A collection of essays reflecting on photography, painting and the act of looking.
The first few essays are about photography. "Why Look at Animals" is a reflection on the objectification of animals in the modern world, and the disappearance of the look of recognition between living beings across the species barrier. It relates to the Winogrand book of photos about animals I read recently. p. 13 "This reduction of the animal, which has a theoretical as well as economic history, is part of the same process as that by which men have been reduced to isolated productive and consuming units... The mechanical view of the animal's work capacity was later applied to that of workers..."
The other really dynamite essay is "Uses of Photography", reflections on Susan Sontag's book.
p. 58 " During the second half of the 20th century the judgement of history has been abandoned by all except the underprivileged and dispossessed. The industrialized, 'developed' world, terrified of the past, blind to the future, lives within an opportunism which has emptied the principle of justice of all credibility. Such opportunism turns everything - nature, history, suffering, other people, catastrophes, sport, sex, politics - into spectacle. And the implement used to do this - until the act becomes so habitual that the conditioned imagination may do it alone - is the camera.

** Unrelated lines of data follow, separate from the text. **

(** C4 as stated fails for the audio_fetcher downloader: in a world where
    only the [audio] variant of the query has a result, it reports failure
    after a single search, while the app downloader succeeds on its second
    variant. *)
Lemma audio_fetcher_gives_up_after_one_search :
  let r := AudioFetcherDownloader.search_and_download audio_variant_world []
             (py "Artist - Song") in
  fst r = None
  /\ searches (snd r) = [py "ytsearch1:Artist - Song"]
  /\ ~ (fst r = None ->
        searches (snd r) = AppDownloader.search_variations (py "Artist - Song"))
  /\ fst (AppDownloader.search_and_download audio_variant_world []
            (py "Artist - Song") (Some (py "Artist - Song")))
     = Some (py "downloads/Artist - Song.mp3").
Proof.
  vm_compute. repeat split; try reflexivity.
  intros H. specialize (H eq_refl). discriminate.
Qed.

(** C4 (amended): the app downloader tries the four variants (plain, then
    with [audio], [official], [music]) in order, each at the cost of one
    search; it returns at the first variant whose download is followed by a
    resolved file and reports failure only when all four have missed.  The
    audio_fetcher downloader searches once, for the plain query. *)
Theorem search_cascade (w : ytdlp) (h : list ycall) (q : pystr)
    (preferred_filename : option pystr) :
  let urls := [ py "ytsearch1:" ++ q;
                py "ytsearch1:" ++ q ++ py " audio";
                py "ytsearch1:" ++ q ++ py " official";
                py "ytsearch1:" ++ q ++ py " music" ] in
  AppDownloader.search_variations q = urls
  /\ (exists k h1,
        k <= 4
        /\ all_miss w h (take k urls) preferred_filename = Some h1
        /\ searches h1 = searches h ++ take k urls
        /\ match AppDownloader.search_and_download w h q preferred_filename with
           | (Some downloaded_file, h') =>
               exists u, urls !! k = Some u
                 /\ AppDownloader.attempt w h1 u preferred_filename
                    = (Some downloaded_file, h')
                 /\ searches h' = searches h ++ take (S k) urls
           | (None, h') => k = 4 /\ h' = h1
           end)
  /\ searches (snd (AudioFetcherDownloader.search_and_download w h q))
     = searches h ++ [py "ytsearch1:" ++ q].
Proof.
  intros urls. split; [reflexivity|]. split.
  - apply (try_variations_spec w preferred_filename urls h).
  - apply audio_fetcher_single_search.
Qed.

(** * The watchers *)

Lemma downloads_app (h1 h2 : list wcall) :
  downloads (h1 ++ h2) = downloads h1 ++ downloads h2.
Proof. unfold downloads. apply omap_app. Qed.

Section AppWatcher.
Import App.
Variable w : services.

Lemma remove_track_from_playlist_state σ i :
  let σ' := snd (remove_track_from_playlist w σ i) in
  processed_tracks σ' = processed_tracks σ
  /\ spotify_client σ' = spotify_client σ
  /\ downloads (trace σ') = downloads (trace σ).
Proof.
  unfold remove_track_from_playlist.
  destruct (spotify_client σ) eqn:E; [|repeat split; assumption].
  destruct (playlist_remove_all_occurrences_of_items w (trace σ) _);
    cbn; rewrite downloads_app, app_nil_r; repeat split; assumption.
Qed.



Lemma get_playlist_tracks_state σ :
  let σ' := snd (get_playlist_tracks w σ) in
  processed_tracks σ' = processed_tracks σ
  /\ downloads (trace σ') = downloads (trace σ).
Proof.
  unfold get_playlist_tracks. destruct (spotify_client σ); cbn; [|split; reflexivity].
  rewrite downloads_app, app_nil_r. split; reflexivity.
Qed.



Lemma process_track_processed_mono σ td :
  processed_tracks σ ⊆ processed_tracks (snd (process_track w σ td)).
Proof.
  unfold process_track.
  destruct (search_and_download w (trace σ) _ _).
  - pose proof (remove_track_from_playlist_state
                  (log (WDownload (AppUtils.format_search_query (track_info td))
                          (Some (spotify_filename (track_info td)))) σ)
                  (track_id td)) as (Hp & _ & _).
    destruct (remove_track_from_playlist w _ (track_id td)) as [[] σ2];
      cbn [snd add_processed processed_tracks log] in *; rewrite Hp; set_solver.
  - cbn [snd add_processed processed_tracks log]. set_solver.
Qed.

(** [processed_tracks] only grows while the tracks of a sync are processed. *)
Lemma process_all_processed_mono tds :
  forall σ st, processed_tracks σ ⊆ processed_tracks (snd (process_all w σ tds st)).
Proof.
  induction tds as [|td tds IH]; intros σ st; cbn [process_all]; [reflexivity|].
  pose proof (process_track_processed_mono σ td) as H.
  destruct (process_track w σ td) as [ok σ']. cbn [snd] in H.
  etransitivity; [exact H | apply IH].
Qed.

(** A failed download: the id goes into [processed_tracks], the call
    answers [False], and the statistics count a failure. *)
Lemma process_track_download_failed σ td :
  search_and_download w (trace σ) (fst (download_args td)) (snd (download_args td)) = None ->
  let '(ok, σ') := process_track w σ td in
  ok = false
  /\ processed_tracks σ' = {[ track_id td ]} ∪ processed_tracks σ
  /\ ~ is_new σ' td
  /\ forall tds st, process_all w σ (td :: tds) st = process_all w σ' tds (count_failed st).
Proof.
  intros H. cbn [download_args fst snd] in H.
  cbn [process_all]. unfold process_track. rewrite H.
  split; [reflexivity|]. split; [reflexivity|]. split.
  - unfold is_new. cbn. set_solver.
  - reflexivity.
Qed.

(** A successful download whose removal fails: nothing is recorded, the
    call answers [False], the statistics count a failure, and the track is
    still new. *)
Lemma process_track_removal_failed σ td :
  spotify_client σ = true ->
  search_and_download w (trace σ) (fst (download_args td)) (snd (download_args td)) <> None ->
  playlist_remove_all_occurrences_of_items w
    (trace σ ++ [WDownload (fst (download_args td)) (snd (download_args td))])
    ("spotify:track:" +:+ track_id td) = Raised ->
  let '(ok, σ') := process_track w σ td in
  ok = false
  /\ processed_tracks σ' = processed_tracks σ
  /\ (is_new σ td -> is_new σ' td)
  /\ forall tds st, process_all w σ (td :: tds) st = process_all w σ' tds (count_failed st).
Proof.
  intros Hc Hd Hr. cbn [download_args fst snd] in Hd, Hr.
  cbn [process_all]. unfold process_track.
  destruct (search_and_download w (trace σ) _ _) as [f|]; [|congruence].
  unfold remove_track_from_playlist. cbn [log spotify_client trace].
  rewrite Hc, Hr. repeat split; try reflexivity. intros Hn. exact Hn.
Qed.

End AppWatcher.

Section AudioFetcherWatcher.
Import AudioFetcher.
Variable w : services.

Lemma af_remove_state σ uri :
  let σ' := snd (remove_track_from_playlist w σ uri) in
  processed_tracks σ' = processed_tracks σ
  /\ failed_tracks σ' = failed_tracks σ
  /\ downloads (trace σ') = downloads (trace σ).
Proof.
  unfold remove_track_from_playlist.
  destruct (spotify_client σ); [|repeat split; reflexivity].
  destruct (playlist_remove_all_occurrences_of_items w (trace σ) uri);
    cbn [snd log processed_tracks failed_tracks trace];
    rewrite downloads_app, app_nil_r; repeat split; reflexivity.
Qed.

(** What one [process_track] does to the registry and to the call log. *)
Lemma af_process_track_spec σ t :
  let '(ok, σ') := process_track w σ t in
  downloads (trace σ') = downloads (trace σ) ++ [(query_of t, None)]
  /\ match search_and_download w (trace σ) (query_of t) with
     | Some _ =>
         ok = true
         /\ processed_tracks σ' = {[ t_id t ]} ∪ processed_tracks σ
         /\ failed_tracks σ' = failed_tracks σ
     | None =>
         ok = false
         /\ processed_tracks σ' = processed_tracks σ
         /\ failed_tracks σ' = {[ t_id t ]} ∪ failed_tracks σ
     end.
Proof.
  unfold process_track, query_of.
  destruct (search_and_download w (trace σ) _) as [f|].
  - pose proof (af_remove_state
                  (log (WDownload (query_of t) None) σ)
                  (t_uri t)) as (Hp & Hf & Hd).
    destruct (remove_track_from_playlist w _ (t_uri t)) as [[] σ2];
      cbn [snd add_processed processed_tracks failed_tracks trace log] in *;
      rewrite Hd, Hp, Hf, downloads_app; repeat split; reflexivity.
  - cbn [snd add_failed processed_tracks failed_tracks trace log].
    rewrite downloads_app. repeat split; reflexivity.
Qed.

- from Sontag: "Our very sense of situation is now articulated by the camera's interventions. The omnipresence of cameras persuasively suggest that time consists of interesting events, events worth photographing..."
There is another interesting essay, "Francis Bacon and Walt Disney." He argues for a basic similarity both in underlying style and ethos between the two - similar distortions of the human body, violence, colour ranges. Both explore alienation - Disney makes it funny, Bacon makes it banal, the subject of art. No moral judgement in either. Interesting idea.
Didn't get through all the essays. Some interesting ones on seminal figures in art in the first half of the 20th century. Need to have another look.